Section levels.
Context (val1 val2 : list ascii → option (json * list ascii))
        (els1 els2 : list json → list ascii → option (list json * list ascii))
        (mem1 mem2 : list (string * json) → list ascii → option (list (string * json) * list ascii)).

(** A level's result depends on the levels below at shorter inputs only. *)
Lemma value_step_ext l :
  (∀ acc r, length r < length l → els1 acc r = els2 acc r) →
  (∀ acc r, length r < length l → mem1 acc r = mem2 acc r) →
  value_step els1 mem1 l = value_step els2 mem2 l.
Proof.
  intros He Hm. unfold value_step. pose proof (skip_ws_length l) as Hl.
  destruct (skip_ws l) as [|c l1]; [done|]. cbn in Hl.
  rewrite He, Hm by lia. done.
Qed.

Lemma elems_step_ext acc l :
  val1 l = val2 l → (∀ v r, val1 l = Some (v, r) → length r < length l) →
  (∀ acc r, length r < length l → els1 acc r = els2 acc r) →
  elems_step val1 els1 acc l = elems_step val2 els2 acc l.
Proof.
  intros Hv Hlen He. unfold elems_step. rewrite <- Hv.
  destruct (val1 l) as [[v r]|] eqn:Hval; [|done]. cbn. specialize (Hlen v r eq_refl).
  destruct (eat 44 r) as [r2|] eqn:Heat; [|done]. apply eat_length in Heat. apply He. lia.
Qed.

Lemma members_step_ext acc l :
  (∀ r, length r < length l → val1 r = val2 r) →
  (∀ v l' r, length l' < length l → val1 l' = Some (v, r) → length r < length l') →
  (∀ acc r, length r < length l → mem1 acc r = mem2 acc r) →
  members_step val1 mem1 acc l = members_step val2 mem2 acc l.
Proof.
  intros Hv Hlen Hm. unfold members_step.
  destruct (eat 34 l) as [l1|] eqn:H1; [|done]. apply eat_length in H1. cbn.
  destruct (parse_string l1) as [[k l2]|] eqn:H2; [|done]. apply parse_string_length in H2. cbn.
  destruct (eat 58 l2) as [l3|] eqn:H3; [|done]. apply eat_length in H3. cbn.
  rewrite <- Hv by lia. destruct (val1 l3) as [[v l4]|] eqn:H4; [|done].
  apply Hlen in H4; [|lia]. cbn.
  destruct (eat 44 l4) as [l5|] eqn:H5; [|done]. apply eat_length in H5. apply Hm. lia.
Qed.
End levels.

(** What is left is shorter than what was read. *)
Lemma parse_length fuel :
  (∀ l v r, parse_value fuel l = Some (v, r) → length r < length l) ∧
  (∀ acc l vs r, parse_elems fuel acc l = Some (vs, r) → length r < length l) ∧
  (∀ acc l ms r, parse_members fuel acc l = Some (ms, r) → length r < length l).
Proof.
  induction fuel as [|n (IHv & IHe & IHm)]; [done|]. split_and!.
  - intros l v r. cbn [parse_value]. unfold value_step.
    pose proof (skip_ws_length l) as Hl. destruct (skip_ws l) as [|c l1]; [done|]. cbn in Hl.
    destruct (is_code 123 c).
    { destruct (eat 125 l1) as [l2|] eqn:H; [intros [= _ ->]; apply eat_length in H; lia|].
      intros ([ms l2] & H2%IHm & [= _ ->])%bind_Some. lia. }
    destruct (is_code 91 c).
    { destruct (eat 93 l1) as [l2|] eqn:H; [intros [= _ ->]; apply eat_length in H; lia|].
      intros ([ms l2] & H2%IHe & [= _ ->])%bind_Some. lia. }
    destruct (is_code 34 c).
    { intros ([s l2] & H2%parse_string_length & [= _ ->])%bind_Some. lia. }
    destruct (is_code 116 c); [intros H%parse_word_length; lia|].
    destruct (is_code 102 c); [intros H%parse_word_length; lia|].
    destruct (is_code 110 c); [intros H%parse_word_length; lia|].
    intros H%parse_number_length. cbn in H. lia.
  - intros acc l vs r. cbn [parse_elems]. unfold elems_step.
    intros ([v l1] & H1%IHv & H)%bind_Some.
    destruct (eat 44 l1) as [l2|] eqn:H2; [apply eat_length in H2; apply IHe in H; lia|].
    apply bind_Some in H as (l2 & H3%eat_length & [= _ ->]). lia.
  - intros acc l ms r. cbn [parse_members]. unfold members_step.
    intros (l1 & H1%eat_length & ([k l2] & H2%parse_string_length & (l3 & H3%eat_length & ([v l4] & H4%IHv & H)%bind_Some)%bind_Some)%bind_Some)%bind_Some.
    destruct (eat 44 l4) as [l5|] eqn:H5; [apply eat_length in H5; apply IHm in H; lia|].
    apply bind_Some in H as (l5 & H6%eat_length & [= _ ->]). lia.
Qed.

Lemma parse_fuel_irrelevant n : ∀ m,
  (∀ l, 2 * length l < n → 2 * length l < m → parse_value n l = parse_value m l) ∧
  (∀ acc l, 2 * length l + 1 < n → 2 * length l + 1 < m → parse_elems n acc l = parse_elems m acc l) ∧
  (∀ acc l, 2 * length l < n → 2 * length l < m → parse_members n acc l = parse_members m acc l).
Proof.
  induction n as [|n IH]; intros [|m]; split_and!; intros; try lia; cbn [parse_value parse_elems parse_members].
  - apply value_step_ext; intros acc r Hr; apply (IH m); lia.
  - apply elems_step_ext; [apply (IH m); lia|apply parse_length|].
    intros acc' r Hr. apply (IH m); lia.
  - apply members_step_ext; [| |intros acc' r Hr; apply (IH m); lia].
    + intros r Hr. apply (IH m); lia.
    + intros v l' r _. apply parse_length.
Qed.

Lemma parse_fuel_enough fuel l :
  parse_fuel l ≤ fuel → parse_value fuel l = parse_value (parse_fuel l) l.
Proof. unfold parse_fuel. intros H. apply parse_fuel_irrelevant; lia. Qed.

(** ** [JSON.parse] inverts [JSON.stringify] *)

(** What the runtime can hold: numbers that read as numbers, no repeated key. *)
Fixpoint json_ok (v : json) : bool :=
  match v with
  | JNull | JBool _ | JStr _ => true
  | JNum n => valid_number (chars n) && all_chars is_number_char n
  | JArr l => forallb json_ok l
  | JObj l => bool_decide (NoDup (keys l)) && forallb (λ m, json_ok m.2) l
  end.

(** What follows a value does not continue a number. *)
Definition ends_value (l : list ascii) : bool :=
  match l with c :: _ => negb (is_number_char c) | [] => true end.

Ltac each_ascii c := destruct c as [[] [] [] [] [] [] [] []]; try reflexivity; try discriminate.

Lemma is_code_eq n c : is_code n c = true → c = chr n.
Proof.
  unfold is_code, code, chr. intros <-%N.eqb_eq. by rewrite ascii_N_embedding.
Qed.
▬▬▬▬▬▬▬▬▬▬
EXERCISE GOAL: Please give, as a single number with nothing added, the count of lines in the records that contain the word "option".

ANSWER TO THE PROBLEM: 3